31. The process of claim 27, wherein the pathogen comprises a virus or a bacterium.

32. The process of claim 27, wherein the munition comprises rockets or shells containing explosive organic material and/or propellants, such as trinitrotoluene (TNT) or cyclotrimethylenetrinitramine (RDX).

33. A process for reducing an organic material to produce methane comprising:

(a1) contacting the organic material with an excess amount of hydrogen gas in an enclosed reduction chamber at ambient temperature, wherein the reduction chamber is substantially free of oxygen, and heating the reduction chamber to cause a temperature increase in the organic material from ambient temperature to up to 425° C. at a rate of up to about 8° C. per minute, under positive pressure, to form a first gaseous mixture comprising methane, hydrogen, acid, and partially reduced volatile organic molecules; and

(b1) neutralizing the first gaseous mixture with a base.

34. The process of claim 33, wherein step (a1) is conducted as a batch process.

35. The process of claim 33 or 34, wherein the process is performed at a pressure of greater than about 1 atm, and less than about 5 atm.

36. The process of any one of claims 33-35, wherein the process is performed at a pressure of: at least about 2 atm, and less than about 5 atm; or from about 2 atm to about 3 atm.

37. The process of claim 33 or 34, wherein, in step (a1) the process further comprises:

38. The process of any one of claims 33-37, wherein step (b1) comprises neutralizing the first gaseous mixture with a base at a temperature of from about 70° C. to about 100° C., or about 85° C., to form a neutralized first gaseous mixture.

39. The process of claim 38, wherein the base is selected from an alkali metal hydroxide, an alkaline earth metal hydroxide, an alkali metal carbonate, or an alkaline earth metal carbonate.

40. The process of claim 39, wherein the base is selected from sodium hydroxide or calcium carbonate.

41. The process of any one of claims 38-40, further comprising cooling the neutralized first gaseous mixture.

42. The process of claim 41, wherein the neutralized first gaseous mixture is cooled to a temperature of from about 5° C. to about 35° C.

43. The process of claim 41 or 42, wherein the neutralized first gaseous mixture is contacted with a solution comprising potassium permanganate to remove phosphorus containing molecules from the neutralized first gaseous mixture.

44. The process of any one of claims 33-43, wherein the temperature increase in the organic material is from ambient temperature to up to about 400° C.

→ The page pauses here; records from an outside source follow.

(* ===== verification/Tables.v ===== *)
(** * Queries over tables

    Lemmas shared by the components that keep their state in tables: MAX, EXISTS
    and COUNT as folds over a finite map, and ORDER BY as a sorted list. *)
From stdpp Require Import base list gmap sorting.
From Stdlib Require Import ZArith Lia.
From S2P Require Import Prelude.

Open Scope Z_scope.

Section Folds.
Context `{Countable K} {V : Type}.
Implicit Types (m : gmap K V) (P : K -> V -> bool) (f : K -> V -> Z).

(** [COALESCE(MAX(f), 0) .. WHERE P] *)
Definition fold_max P f m : Z :=
  map_fold (fun k v acc => if P k v then Z.max (f k v) acc else acc) 0 m.

Lemma fold_max_spec P f m :
  0 <= fold_max P f m
  /\ (forall k v, m !! k = Some v -> P k v = true -> f k v <= fold_max P f m)
  /\ (fold_max P f m = 0 \/ exists k v, m !! k = Some v /\ P k v = true /\ f k v = fold_max P f m).
Proof.
  unfold fold_max. apply (map_fold_weak_ind (fun r m =>
    0 <= r /\ (forall k v, m !! k = Some v -> P k v = true -> f k v <= r)
    /\ (r = 0 \/ exists k v, m !! k = Some v /\ P k v = true /\ f k v = r))).
  - split; [done|]. split; [intros k v Hk; by rewrite lookup_empty in Hk|by left].
  - intros k v m' r Hk (H0 & Hle & Hex).
    assert (forall k' v', m' !! k' = Some v' -> <[k:=v]> m' !! k' = Some v') as Hin.
    { intros k' v' Hk'. rewrite lookup_insert_ne; [done|]. intros ->. congruence. }
    destruct (P k v) eqn:HP.
    + split; [lia|]. split.
      * intros k' v' [[<- <-]|[? Hk']]%lookup_insert_Some HP'; [lia|]. specialize (Hle k' v' Hk' HP'). lia.
      * destruct (Z.max_spec (f k v) r) as [[? ->]|[? ->]].
        -- destruct Hex as [?|(k' & v' & ? & ? & ?)]; [by left|right; exists k', v'; auto].
        -- right. exists k, v. by rewrite lookup_insert_eq.
    + split; [done|]. split.
      * intros k' v' [[<- <-]|[? Hk']]%lookup_insert_Some HP'; [congruence|by eapply Hle].
      * destruct Hex as [?|(k' & v' & ? & ? & ?)]; [by left|right; exists k', v'; auto].
Qed.

(** [EXISTS(SELECT 1 .. WHERE P)] *)
Definition fold_exists P m : bool := map_fold (fun k v acc => P k v || acc) false m.

Lemma fold_exists_true P m : fold_exists P m = true <-> exists k v, m !! k = Some v /\ P k v = true.
Proof.
  unfold fold_exists. apply (map_fold_weak_ind (fun r m =>
    r = true <-> exists k v, m !! k = Some v /\ P k v = true)).
  - split; [discriminate|]. intros (k & v & Hk & _). by rewrite lookup_empty in Hk.
  - intros k v m' r Hk IH. rewrite orb_true_iff, IH. split.
    + intros [HP|(k' & v' & Hk' & HP)].
      * exists k, v. by rewrite lookup_insert_eq.
      * exists k', v'. rewrite lookup_insert_ne; [done|]. intros ->. congruence.
    + intros (k' & v' & [[<- <-]|[? Hk']]%lookup_insert_Some & HP); [by left|right; eauto].
Qed.

Lemma fold_exists_false P m :
  fold_exists P m = false <-> forall k v, m !! k = Some v -> P k v = false.
Proof.
  rewrite <- not_true_iff_false, fold_exists_true. split.
  - intros Hn k v Hk. apply not_true_iff_false. intros HP. eauto.
  - intros Hall (k & v & Hk & HP). by rewrite (Hall k v Hk) in HP.
Qed.

(** [COUNT( * ) .. WHERE P] is zero when no row qualifies. *)
Lemma count_zero (P : K * V -> Prop) `{!forall p, Decision (P p)} m :
  Z.of_nat (size (filter P m)) <= 0 <-> forall k v, m !! k = Some v -> ~ P (k, v).
Proof.
  assert (Z.of_nat (size (filter P m)) <= 0 <-> size (filter P m) = O) as -> by lia.
  rewrite map_size_empty_iff, map_empty_filter. unfold map_Forall. done.
Qed.
End Folds.

(** ** ORDER BY *)
Lemma NoDup_omap {A B} (f : A -> option B) (l : list A) :
  (forall x y z, f x = Some z -> f y = Some z -> x = y) -> NoDup l -> NoDup (omap f l).
Proof.
  intros Hinj. induction 1 as [|x l Hx _ IH]; simpl; [constructor|].
  destruct (f x) as [z|] eqn:Hz; [|done]. constructor; [|done].
  intros (y & Hy & Hfy)%list_elem_of_omap. by rewrite (Hinj x y z) in Hx.
Qed.

Definition ordered_by {A} (key : A -> Z) (l : list A) : Prop :=
  StronglySorted (fun a b => key a <= key b) l.

(** The sort of the queries: the tables are read in an unspecified order. *)
Lemma merge_sort_ordered {A} (key : A -> Z) (R : A -> A -> Prop) `{!RelDecision R} l :
  (forall a b, R a b <-> key a <= key b) -> ordered_by key (merge_sort R l).
Proof.
  intros HR. assert (Total R) by (intros a b; rewrite !HR; lia).
  assert (Transitive R) by (intros a b c; rewrite !HR; lia).
  pose proof (StronglySorted_merge_sort R l) as Hs. unfold ordered_by.
  induction Hs as [|a l' _ IH Ha]; constructor; [done|].
  eapply Forall_impl; [exact Ha|]. intros b. by apply HR.
Qed.

(** A sorted list is determined by its elements when keys are distinct. *)
Lemma ordered_unique {A} (key : A -> Z) l1 l2 :
  ordered_by key l1 -> ordered_by key l2 ->
  (forall x y, x ∈ l1 -> y ∈ l1 -> key x = key y -> x = y) -> l1 ≡ₚ l2 -> l1 = l2.
Proof.
  intros H1 H2 Hinj Hp.
  apply (StronglySorted_unique_strong (fun a b => key a <= key b)); [|done..].
  intros x y Hx Hy L1 L2. apply Hinj; [done| |lia]. by rewrite Hp.
Qed.

Lemma ordered_snoc {A} (key : A -> Z) l x :
  ordered_by key l -> (forall y, y ∈ l -> key y <= key x) -> ordered_by key (l ++ [x]).
Proof.
  intros Hs. induction Hs as [|a l Hs IH Ha]; intros Hx; simpl.
  - repeat constructor.
  - constructor; [apply IH; intros y Hy; apply Hx; by right|].
    apply Forall_app. split; [done|]. constructor; [apply Hx; left|constructor].
Qed.

Lemma ordered_filter {A} (key : A -> Z) (P : A -> Prop) `{!forall x, Decision (P x)} l :
  ordered_by key l -> ordered_by key (filter P l).
Proof.
  intros Hs. induction Hs as [|a l Hs IH Ha]; [constructor|].
  destruct (decide (P a)); [rewrite filter_cons_True by done|by rewrite filter_cons_False].
  constructor; [done|]. apply Forall_forall. intros x [_ Hx]%list_elem_of_filter.
  by eapply Forall_forall in Ha.
Qed.

Lemma ordered_strict {A} (key : A -> Z) l :
  ordered_by key l -> NoDup l -> (forall a b, a ∈ l -> b ∈ l -> key a = key b -> a = b) ->
  StronglySorted (fun a b => key a < key b) l.
Proof.
  intros Hs Hnd Hinj. induction Hs as [|a l Hs IH Ha]; constructor.
  - apply NoDup_cons in Hnd as [_ Hnd]. apply IH; [done|]. intros x y Hx Hy. apply Hinj; by right.
  - apply NoDup_cons in Hnd as [Hn _]. apply Forall_forall. intros b Hb. rewrite Forall_forall in Ha.
    specialize (Ha b Hb). assert (key a <> key b); [|lia]. intros Heq. apply Hn.
    rewrite (Hinj a b); [done|left|by right|done].
Qed.

(** In a sorted list the elements past a key are a suffix. *)
Lemma ordered_split {A} (key : A -> Z) l x :
  ordered_by key l -> (forall a b, a ∈ l -> b ∈ l -> key a = key b -> a = b) -> NoDup l -> x ∈ l ->
  exists l1, l = l1 ++ x :: filter (fun y => key x < key y) l.
Proof.
  intros Hs Hinj Hnd (l1 & l2 & ->)%list_elem_of_split. exists l1. f_equal. f_equal.
  rewrite filter_app, filter_cons_False by lia.
  assert (forall y, y ∈ l1 -> key y <= key x) as H1.
  { clear -Hs. induction l1 as [|a l1 IH]; [by intros y ?%elem_of_nil|].
    inversion Hs as [|? ? Hs' Ha]; subst. intros y [->|Hy]%elem_of_cons; [|by apply IH].
    eapply Forall_forall in Ha; [done|]. apply elem_of_app. right. left. }
  assert (forall y, y ∈ l2 -> key x < key y) as H2.
  { intros y Hy. assert (key x <= key y).
    { clear -Hs Hy. induction l1 as [|a l1 IH]; inversion Hs as [|? ? Hs' Ha]; subst; [|by apply IH].
      by eapply Forall_forall in Ha. }
    assert (key x <> key y); [|lia]. intros Heq.
    assert (x = y) as <-. { apply Hinj; [apply elem_of_app; right; left|apply elem_of_app; right; by right|done]. }
    apply NoDup_app in Hnd as (_ & _ & Hnd). by apply NoDup_cons in Hnd as [? _]. }
  assert (forall l : list A, (forall y, y ∈ l -> key x < key y) -> filter (fun y => key x < key y) l = l) as Hall.
  { clear. induction l as [|a l IH]; intros Hl; [done|]. rewrite filter_cons_True by (apply Hl; left).
    f_equal. apply IH. intros y Hy. apply Hl. by right. }
  assert (forall l : list A, (forall y, y ∈ l -> key y <= key x) -> filter (fun y => key x < key y) l = []) as Hnone.
  { clear. induction l as [|a l IH]; intros Hl; [done|].
    assert (key a <= key x) by (apply Hl; left).
    rewrite filter_cons_False by lia. apply IH. intros y Hy. apply Hl. by right. }
  by rewrite Hnone, Hall.
Qed.
(* ===== verification/ArgvBudget.v ===== *)
(** * Argument budgets (src/src/argv_budget.rs, src/src/runtime/executor.rs)

    Truncation of prompt text on UTF-8 boundaries, the shared byte budget of a
    process argument vector, and the bounded failure message of an executor. *)
From stdpp Require Import base list strings.
From Stdlib Require Import ZArith Lia.
From S2P Require Import Prelude RustStr.

Open Scope Z_scope.
Open Scope rust_scope.

Definition MAX_PROCESS_ARG_BYTES : Z := 32 * 1024.
Definition MAX_PROCESS_TOTAL_ARG_BYTES : Z := 64 * 1024.

(** [windows] is [cfg!(windows)]. *)
Definition max_prompt_bytes (windows : bool) : Z :=
  if windows then 24 * 1024 else MAX_PROCESS_ARG_BYTES.

Definition newline : string := String (Ascii.ascii_of_nat 10) EmptyString.

(** The [format!] of the truncation marker. *)
Definition truncation_marker (max_bytes len : Z) : string :=
  newline +:+ newline +:+ "… [truncated for OS argv limit; kept " +:+ decimal max_bytes
  +:+ " of " +:+ decimal len +:+ " bytes]".

Definition truncate_utf8_bytes (s : string) (max_bytes : Z) : string :=
  if slen s <=? max_bytes then s
  else
    let marker := truncation_marker max_bytes (slen s) in
    let budget := usize_saturating_sub max_bytes (slen marker) in
    let end_ := floor_char_boundary s (Z.to_nat (Z.min budget (slen s))) in
    let out := str_take end_ s +:+ marker in
    if max_bytes <? slen out
    then str_take (floor_char_boundary out (Z.to_nat max_bytes)) out
    else out.

(** The [for prompt in prompts] loop: the pushed texts, with the budget left. *)
Fixpoint prompt_texts (windows : bool) (remaining : Z) (prompts : list string) : list string :=
  match prompts with
  | [] => []
  | prompt :: rest =>
      let text := truncate_utf8_bytes prompt (Z.min (max_prompt_bytes windows) remaining) in
      text :: prompt_texts windows (usize_saturating_sub remaining (slen text)) rest
  end.

Definition append_prompt_args (windows : bool) (args prompts : list string) : list string :=
  let fixed_bytes := foldl usize_saturating_add 0 (map slen args) in
  let remaining := usize_saturating_sub MAX_PROCESS_TOTAL_ARG_BYTES fixed_bytes in
  args ++ prompt_texts windows remaining prompts.

Definition MAX_FAILURE_BYTES : Z := 4096.

(** [bounded_message] of executor.rs. *)
Definition bounded_message (message : string) : string :=
  if slen message <=? MAX_FAILURE_BYTES then message
  else
    let end_ := floor_char_boundary message
                  (Z.to_nat (usize_saturating_sub MAX_FAILURE_BYTES 3)) in
    str_take end_ message +:+ "...".

(** ** Lemmas *)
Lemma slen_floor_take s n :
  0 <= n -> slen (str_take (floor_char_boundary s (Z.to_nat n)) s) <= n.
Proof.
  intros Hn. rewrite slen_str_take.
  pose proof (floor_char_boundary_le s (Z.to_nat n)). lia.
Qed.

Lemma valid_utf8_floor_take s n :
  valid_utf8 s -> valid_utf8 (str_take (floor_char_boundary s n) s).
Proof. intros Hs. apply valid_utf8_take; [done|]. apply floor_char_boundary_ok. Qed.

Lemma valid_utf8_marker m n : 0 <= m -> 0 <= n -> valid_utf8 (truncation_marker m n).
Proof.
  intros Hm Hn. unfold truncation_marker.
  assert (Hasc : forall s, forallb (fun b => b <? 128) (bytes s) = true -> valid_utf8 s).
  { intros s Hs. apply valid_utf8_ascii. apply forallb_Forall in Hs.
    eapply Forall_impl; [done|]. intros b Hb. by apply Z.ltb_lt. }
  change "… [truncated for OS argv limit; kept "
    with ("…" +:+ " [truncated for OS argv limit; kept ").
  repeat apply valid_utf8_app; try (by apply Hasc); try (by apply valid_utf8_decimal).
  exists [8230]. split; [|reflexivity].
  constructor; [unfold is_scalar; lia|constructor].
Qed.

Lemma truncate_len s m : 0 <= m -> slen (truncate_utf8_bytes s m) <= m.
Proof.
  intros Hm. unfold truncate_utf8_bytes.
  destruct (Z.leb_spec (slen s) m); [done|]. cbv zeta.
  destruct (Z.ltb_spec m (slen (str_take (floor_char_boundary s
    (Z.to_nat (Z.min (usize_saturating_sub m (slen (truncation_marker m (slen s)))) (slen s)))) s
    +:+ truncation_marker m (slen s)))); [|done].
  by apply slen_floor_take.
Qed.

Lemma truncate_valid s m : 0 <= m -> valid_utf8 s -> valid_utf8 (truncate_utf8_bytes s m).
Proof.
  intros Hm Hs. unfold truncate_utf8_bytes.
  destruct (slen s <=? m); [done|]. cbv zeta.
  match goal with |- context [m <? slen ?o] => set (out := o) end.
  assert (valid_utf8 out).
  { apply valid_utf8_app; [by apply valid_utf8_floor_take|].
    apply valid_utf8_marker; [done|apply slen_nonneg]. }
  destruct (m <? slen out); [by apply valid_utf8_floor_take|done].
Qed.

Fixpoint total_bytes (l : list string) : Z :=
  match l with [] => 0 | s :: r => slen s + total_bytes r end.

Lemma total_bytes_nonneg l : 0 <= total_bytes l.
Proof. induction l as [|s l IH]; simpl; [lia|]. pose proof (slen_nonneg s). lia. Qed.

Lemma total_bytes_app l1 l2 : total_bytes (l1 ++ l2) = total_bytes l1 + total_bytes l2.
Proof. induction l1; simpl; lia. Qed.

Lemma max_prompt_bytes_nonneg w : 0 <= max_prompt_bytes w.
Proof. destruct w; unfold max_prompt_bytes, MAX_PROCESS_ARG_BYTES; lia. Qed.

Lemma prompt_texts_total w r prompts :
  0 <= r -> total_bytes (prompt_texts w r prompts) <= r.
Proof.
  revert r. induction prompts as [|p ps IH]; intros r Hr; simpl; [lia|].
  pose proof (max_prompt_bytes_nonneg w).
  set (t := truncate_utf8_bytes p (Z.min (max_prompt_bytes w) r)).
  assert (slen t <= Z.min (max_prompt_bytes w) r) by (apply truncate_len; lia).
  unfold usize_saturating_sub.
  specialize (IH (Z.max 0 (r - slen t)) ltac:(lia)). lia.
Qed.

Lemma prompt_texts_each w r prompts :
  0 <= r -> Forall (fun t => slen t <= max_prompt_bytes w) (prompt_texts w r prompts).
Proof.
  revert r. induction prompts as [|p ps IH]; intros r Hr; simpl; [done|].
  pose proof (max_prompt_bytes_nonneg w). constructor.
  - etrans; [apply truncate_len; lia|lia].
  - apply IH. unfold usize_saturating_sub. lia.
Qed.

Lemma fixed_bytes_total args acc :
  0 <= acc <= u64_max ->
  foldl usize_saturating_add acc (map slen args) = Z.min u64_max (acc + total_bytes args).
Proof.
  revert acc. induction args as [|a args IH]; intros acc Hacc; simpl; [lia|].
  pose proof (slen_nonneg a). pose proof (total_bytes_nonneg args).
  unfold usize_saturating_add at 2. rewrite IH by lia. lia.
Qed.

Lemma prompt_texts_length w r prompts :
  length (prompt_texts w r prompts) = length prompts.
Proof. revert r. induction prompts; intros r; simpl; congruence. Qed.

Lemma prompt_texts_valid w r prompts :
  0 <= r -> Forall valid_utf8 prompts -> Forall valid_utf8 (prompt_texts w r prompts).
Proof.
  intros Hr Hp. revert r Hr. induction Hp as [|p ps Hp Hps IH]; intros r Hr; simpl; [done|].
  pose proof (max_prompt_bytes_nonneg w). constructor.
  - apply truncate_valid; [lia|done].
  - apply IH. unfold usize_saturating_sub. lia.
Qed.

(** ** Properties *)

(** Truncation of a valid UTF-8 string to [m] bytes never exceeds [m], always
    yields valid UTF-8 (so no slice of it can panic), returns a string that fits
    unchanged, and when the marker fits keeps the longest whole-character prefix
    that leaves room for the marker, followed by the marker. *)
Theorem truncate_utf8_bytes_correct (s : string) (m : Z) (Hm : 0 <= m) (Hs : valid_utf8 s) :
  let out := truncate_utf8_bytes s m in
  let marker := truncation_marker m (slen s) in
  slen out <= m /\ valid_utf8 out
  /\ (slen s <= m -> out = s)
  /\ (m < slen s -> slen marker <= m ->
      exists k : nat,
        out = str_take k s +:+ marker
        /\ is_char_boundary s k = true
        /\ Z.of_nat k <= m - slen marker
        /\ forall j : nat, (k < j)%nat -> Z.of_nat j <= m - slen marker ->
             is_char_boundary s j = false).
Proof.
  intros out marker. repeat split.
  - by apply truncate_len.
  - by apply truncate_valid.
  - intros Hle. unfold out, truncate_utf8_bytes.
    by rewrite (proj2 (Z.leb_le _ _) Hle).
  - intros Hgt Hfit. unfold out, truncate_utf8_bytes. fold marker.
    rewrite (proj2 (Z.leb_gt _ _) Hgt). cbv zeta.
    set (n := Z.to_nat (Z.min (usize_saturating_sub m (slen marker)) (slen s))).
    assert (Hn : Z.of_nat n = m - slen marker).
    { unfold n, usize_saturating_sub. pose proof (slen_nonneg s).
      pose proof (slen_nonneg marker). lia. }
    pose proof (floor_char_boundary_le s n) as Hle.
    exists (floor_char_boundary s n).
    assert (Hlen : slen (str_take (floor_char_boundary s n) s +:+ marker) <= m).
    { rewrite slen_app, slen_str_take. lia. }
    rewrite (proj2 (Z.ltb_ge _ _) Hlen). split; [done|]. split.
    + apply floor_char_boundary_ok.
    + split; [lia|]. intros j Hj1 Hj2. apply (floor_char_boundary_max s n). lia.
Qed.

Lemma truncate_utf8_bytes_correct_witness :
  slen (truncate_utf8_bytes "abc" 2) <= 2.
Proof.
  refine (proj1 (truncate_utf8_bytes_correct "abc" 2 _ _)); [lia|].
  apply valid_utf8_ascii. repeat constructor; vm_compute; reflexivity.
Defined.

(** Appending prompts preserves every fixed argument in place, adds exactly one
    text per prompt, keeps each of them within the platform's prompt limit and
    valid, and, when the fixed arguments fit the aggregate ceiling, the whole
    vector fits it too. *)
Theorem append_prompt_args_within_budget (windows : bool) (args prompts : list string)
    (Hvalid : Forall valid_utf8 prompts)
    (Hfixed : total_bytes args <= MAX_PROCESS_TOTAL_ARG_BYTES) :
  exists texts,
    append_prompt_args windows args prompts = args ++ texts
    /\ length texts = length prompts
    /\ Forall (fun t => slen t <= max_prompt_bytes windows
                        /\ slen t <= MAX_PROCESS_ARG_BYTES /\ valid_utf8 t) texts
    /\ total_bytes (args ++ texts) <= MAX_PROCESS_TOTAL_ARG_BYTES.
Proof.
  unfold append_prompt_args. eexists. split; [reflexivity|].
  pose proof (total_bytes_nonneg args) as Hnn.
  rewrite fixed_bytes_total by (unfold u64_max; lia).
  set (r := usize_saturating_sub _ _).
  assert (Hr : r = MAX_PROCESS_TOTAL_ARG_BYTES - total_bytes args).
  { unfold r, usize_saturating_sub, u64_max. unfold MAX_PROCESS_TOTAL_ARG_BYTES in *. lia. }
  split; [apply prompt_texts_length|]. split.
  - pose proof (prompt_texts_each windows r prompts ltac:(lia)) as Heach.
    pose proof (prompt_texts_valid windows r prompts ltac:(lia) Hvalid) as Hv.
    rewrite Forall_forall in Heach, Hv |- *. intros t Ht.
    specialize (Heach t Ht). split; [exact Heach|]. split; [|exact (Hv t Ht)].
    destruct windows; unfold max_prompt_bytes, MAX_PROCESS_ARG_BYTES in *; lia.
  - rewrite total_bytes_app.
    pose proof (prompt_texts_total windows r prompts ltac:(lia)). lia.
Qed.

Lemma append_prompt_args_within_budget_witness :
  exists texts, append_prompt_args false ["--model"; "m"] ["hello"] = ["--model"; "m"] ++ texts.
Proof.
  destruct (append_prompt_args_within_budget false ["--model"; "m"] ["hello"])
    as (texts & Heq & _).
  - repeat constructor. apply valid_utf8_ascii. repeat constructor; vm_compute; reflexivity.
  - vm_compute. discriminate.
  - exists texts. exact Heq.
Defined.

(** An executor failure message is bounded and stays valid UTF-8. *)
Lemma bounded_message_ok s :
  valid_utf8 s -> slen (bounded_message s) <= MAX_FAILURE_BYTES /\ valid_utf8 (bounded_message s).
Proof.
  intros Hs. unfold bounded_message.
  destruct (Z.leb_spec (slen s) MAX_FAILURE_BYTES); [done|]. split.
  - rewrite slen_app.
    pose proof (slen_floor_take s (usize_saturating_sub MAX_FAILURE_BYTES 3)
      ltac:(unfold usize_saturating_sub; lia)) as Hl.
    unfold usize_saturating_sub, MAX_FAILURE_BYTES in *. change (slen "...") with 3. lia.
  - apply valid_utf8_app; [by apply valid_utf8_floor_take|].
    apply valid_utf8_ascii. repeat constructor; vm_compute; reflexivity.
Qed.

45. The process of claim 44, wherein the organic material is bitumen, the first gaseous mixture comprises a lighter fraction of synthetic crude oil, and step (a1) produces a non-volatile product comprising synthetic crude oil.

46. The process of claim 45, further comprising separating the excess hydrogen from the methane and the lighter fraction of synthetic crude oil after neutralizing the first gaseous mixture.

47. The process of claim 46, further comprising recycling the excess hydrogen to step (a1) and/or step (b1).